Furthermore, these stem cells engraft slowly, resulting in a long period of aplasia. To
circumvent these problems, collections are performed after procedures designed to increase
the numbers of circulating stem cells. This occurs in patients recovering from
chemotherapy-induced aplasia, after treatment with hematopoietic growth factors, or after
using these two approaches in combination. The hematopoietic growth factors G-CSF and
GM-CSF have been shown to be highly effective in mobilization regimens.
The primary advantage of using blood-derived stem cells is that
hematological recovery following peripheral blood stem cell harvests occurs more rapidly
than that obtained with bone marrow. This significantly reduces the toxicity of high dose
chemotherapy, resulting in a reduction in the duration of hospitalization and the need for
blood products and antibiotics. In fact, the recovery after reconstitution with peripheral
stem cells is sufficiently rapid that some centers are performing transplants as
outpatients. The experience of The Institute For Transfusion
Medicine has been that neutrophil and platelet recovery using peripheral blood stem
cells harvested after cytotoxic chemotherapy and G-CSF occurs with a median time of 10 and
12 days, respectively. Recent analysis of our data further indicates that hematologic
recovery is sustained for well over two years with no signs of graft failure. The
successful use of peripheral blood stem cells for autologous transplants has recently been
extended to allogeneic transplantation with very promising early results.

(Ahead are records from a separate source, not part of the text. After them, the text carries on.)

(** C27.  A creation is refused when another client's datatype exists or the
    client is read-only, and is otherwise accepted, repeated requests included.
    The answer never carries transactions of other clients, but its checkpoint
    is the server's: after a repeated creation (the first answer was lost) the
    transactions that others pushed in between are skipped for good. *)
Theorem process_creating_answer p sv :
  server_wf sv -> push_wf p -> push_small p sv ->
  exists pulled sv', process_creating p sv = (Ok pulled, sv', []) /\
  ppp_transactions pulled = [] /\
  (created sv = true -> srv_duid sv <> ppp_duid p ->
     sv' = sv /\ ppp_state pulled = Disabled /\
     exists msg, ppp_error pulled = Some (PP_CreateFailed msg)) /\
  (created sv = false \/ srv_duid sv = ppp_duid p -> ppp_is_readonly p = true ->
     sv' = sv /\ ppp_state pulled = Disabled /\ ppp_error pulled = Some PP_ReadonlyViolation) /\
  (created sv = false \/ srv_duid sv = ppp_duid p -> ppp_is_readonly p = false ->
     ppp_state pulled = Subscribed /\ ppp_error pulled = None /\ created sv' = true /\
     creator sv' = ppp_cuid p /\ srv_duid sv' = ppp_duid p /\
     ppp_checkpoint pulled = mkCheckPoint (srv_sseq sv') (cp_cseq (client_cp (ppp_cuid p) sv')) /\
     (forall tx, tx ∈ history sv -> tx_cuid tx <> ppp_cuid p ->
        tx ∈ history sv' /\ (tx ∉ ppp_transactions pulled) /\
        tx_sseq tx <= cp_sseq (ppp_checkpoint pulled))).
Proof.
  intros Hwf Hp Hsm. unfold process_creating. erewrite M_bind_Ok by reflexivity.
  destruct (created sv && negb (bool_decide (srv_duid sv = ppp_duid p))) eqn:Hc.
  { apply andb_true_iff in Hc as [Hc Hd]. apply negb_true_iff, bool_decide_eq_false in Hd.
    eexists _, _. split; [reflexivity|]. rewrite Hc.
    split_and!; try done; try (by intros [?|?]). intros _ _. split_and!; [done|done|by eexists]. }
  assert (Hok : created sv = false \/ srv_duid sv = ppp_duid p).
  { destruct (created sv); [right|by left]. by apply negb_false_iff, bool_decide_eq_true in Hc. }
  change (ppp_is_readonly (PushPullPack_get_pulled_stub p)) with (ppp_is_readonly p).
  destruct (ppp_is_readonly p) eqn:Hro.
  { eexists _, _. split; [reflexivity|]. split_and!; try done. intros Hcr Hd.
    destruct Hok; congruence. }
  pose proof (push_transactions_eq p (srv_set_created (ppp_duid p) (ppp_cuid p) sv) Hwf Hsm) as Heq.
  cbv zeta in Heq.
  unfold do_push_transactions, mbind, M_bind, modify, gets, mret, M_ret. rewrite Heq.
  eexists _, _. split; [reflexivity|]. cbn -[client_cp].
  split_and!; try done.
  { intros Hcr Hd. destruct Hok; congruence. }
  intros _ _. split_and!; try done.
  { rewrite client_cp_insert, decide_True by done. done. }
  intros tx Hin _. split_and!.
  - apply elem_of_app. by left.
  - by intros ?%elem_of_nil.
  - destruct Hwf as (H1 & H2 & _).
    assert (tx_sseq tx ∈ (tx_sseq <$> history sv)) as Hs by by apply list_elem_of_fmap_2.
    rewrite H1 in Hs. apply elem_of_seqZ in Hs. lia.
Qed.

Finally, there is a rapidly growing interest in the sue of
placental-umbilical cord blood as a source of stem cells. Investigators have shown that
the blood remaining in the placenta and cord after birth is a rich source of hematopoietic
progenitors. To date, more than 50 allogeneic transplants have been performed in infants
and children using cord blood. Studies suggest that cord blood may be particularly
enriched for the early, more primitive types of stem cells. This may account for the
hematologic reconstitution seen with the administration of fewer stem cells than those
obtained in marrow or peripheral blood harvests. Cord stem cell banks for both autologous
and allogeneic use have been established.